2005 novel by J. M. Coetzee

Slow Man is a novel by the South-African writer J.M. Coetzee and concerns a man who must learn to adapt after losing a leg in a road accident. The novel has many varied themes, including the nature of care, the relationship between an author and his characters, and man's drive to leave a legacy. It was Coetzee's first novel since winning the Nobel Prize in Literature in 2003. The novel was longlisted for the 2005 Man Booker Prize.

==Characters==
- Paul Rayment, a French expatriate in his sixties now living in Adelaide, who at the beginning of the novel has his right leg amputated above the knee after a bicycle accident. He is a photographer by profession who has no children of his own and no ties to his homeland or his adopted country, except a collection of 19th-century Australian photographs.
- Elizabeth Costello, an aging Australian writer famous for her early novel The House on Eccles Street, which re-tells James Joyce's Ulysses from the perspective of the protagonist's wife, Molly Bloom. She appears on Paul's doorstep about one-third into the novel and begins interfering with his life by setting him up on a 'blind' date with a woman he glimpsed at the hospital. It is also heavily implied throughout the novel that he is a character in a book she is writing. Costello is the eponymous protagonist of Coetzee's previous novel.
- Marijana Jokic, a paid nurse who cares for Paul at his home and becomes the object of his affections and desires. Her family are refugees from Croatia.
- Drago Jokic, Marijana's sixteen-year-old son, whom Paul looks upon as the son he never had.

==Plot summary==
Paul Rayment, a man of late middle-age, loses part of a leg after his bicycle is hit by a car driven by a reckless young man. He becomes reclusive and retreats to his flat where he is cared for by a succession of nurses. None suit him until Marijana, with whom he shares a European childhood (hers in Croatia, his in France), comes along. Paul's feelings for Marijana, and for her teenage son Drago, become more complex. When Paul offers to finance Drago's education, Marijana's husband becomes suspicious of Paul's relationship with Marijana, which causes trouble in their family and culminates in Drago fighting with his father and moving in with Paul.

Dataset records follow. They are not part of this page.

(* ===== verification/SmtpData.v ===== *)
(** * internal/smtp: reading message content off the connection

    [readBoundedLine], [readData] and the content checks BDAT shares with it
    (session.go).  A connection is the byte string the peer sends before its
    stream ends or times out; a reader returns what it read and the bytes that
    are left, so that "the rest is executed as commands" is visible. *)
From S2P Require Import Prelude GoLib.

Abbreviation CR := (ascii_of_nat 13).
Abbreviation LF := (ascii_of_nat 10).
Abbreviation NUL := (ascii_of_nat 0).
Definition CRLF : gostring := [CR; LF].

(** How a read past the last byte fails. *)
Inductive read_error := ReadEOF | ReadTimeout.

(** ** bufio.Reader.ReadSlice *)

(** The bytes up to and including the first LF, and the rest. *)
Fixpoint split_line (s : gostring) : option (gostring * gostring) :=
  match s with
  | [] => None
  | c :: s' =>
      if c =c? LF then Some ([c], s')
      else '(l, r) ← split_line s'; Some (c :: l, r)
  end.

Inductive slice :=
  | SliceLine (chunk rest : gostring)      (* nil error *)
  | SliceFull (chunk rest : gostring)      (* bufio.ErrBufferFull *)
  | SliceErr.

(** A reader with a [size] byte buffer finds the line if it fits, and hands out
    a full buffer otherwise. *)
Definition ReadSlice (size : nat) (s : gostring) : slice :=
  match split_line (take size s) with
  | Some (l, _) => SliceLine l (drop (length l) s)
  | None => if (length s <? size)%nat then SliceErr
            else SliceFull (take size s) (drop size s)
  end.

Section Reader.
(** The buffer size of the session's reader and how its stream ends. *)
Context (bufsize : nat) (stream_end : read_error).

Fixpoint readBoundedLine_go (fuel : nat) (keep : nat) (line : gostring) (total : Z)
  (prev : ascii) (s : gostring) : result read_error (gostring * Z * bool) * gostring :=
  match fuel with
  | O => (Err stream_end, [])
  | S f =>
      match ReadSlice bufsize s with
      | SliceErr => (Err stream_end, [])
      | SliceLine chunk rest =>
          let line := line ++ take (keep - length line) chunk in
          let n := length chunk in
          let endsCRLF :=
          ((2 <=? n)%nat && match chunk !! (n - 2)%nat with Some c => c =c? CR | None => false end)
          || ((n =? 1)%nat && (prev =c? CR)) in
          (Ok (line, total + Z.of_nat n, endsCRLF), rest)
      | SliceFull chunk rest =>
          readBoundedLine_go f keep (line ++ take (keep - length line) chunk)
          (total + Z.of_nat (length chunk)) (default prev (last chunk)) rest
      end
  end.

(** Every round of the loop consumes a full buffer, so the number of bytes
    bounds the rounds. *)
Definition readBoundedLine (keep : nat) (s : gostring)
  : result read_error (gostring * Z * bool) * gostring :=
  readBoundedLine_go (S (length s)) keep [] 0 NUL s.

(** ** Content checks *)
Fixpoint hasBareCR (line : gostring) : bool :=
  match line with
  | [] => false
  | b :: t =>
      ((b =c? CR) && negb (match t with c :: _ => c =c? LF | [] => false end)) || hasBareCR t
  end.

Definition maxLineLength : Z := 1000.

Inductive data_error :=
  | DRead (e : read_error)
  | DSessionBytes
  | DLineTooLong
  | DNullByte
  | DBareCR
  | DTooLarge.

It is not until the famed author Elizabeth Costello shows up unexpectedly and uninvited at Paul's doorstep that he confronts his feelings for Marijana and his resentment at the state of his life following his bicycle accident. Costello's sudden presence in his life confounds Paul, who believes she is merely using him as a character in her next novel.

The book can be read as a metafictional discourse on the inter-relationship between the literary author and the characters, and with reality.

==Slow Man, the opera==
Slow Man, an operatic adaption of Slow Man by the composer Nicholas Lens, in close co-operation with Coetzee who wrote the libretto, had its world premiere on 5 July 2012 by the Malta Festival 2012 in Poznań, with the Opera Poznań Grand Theatre Wielki.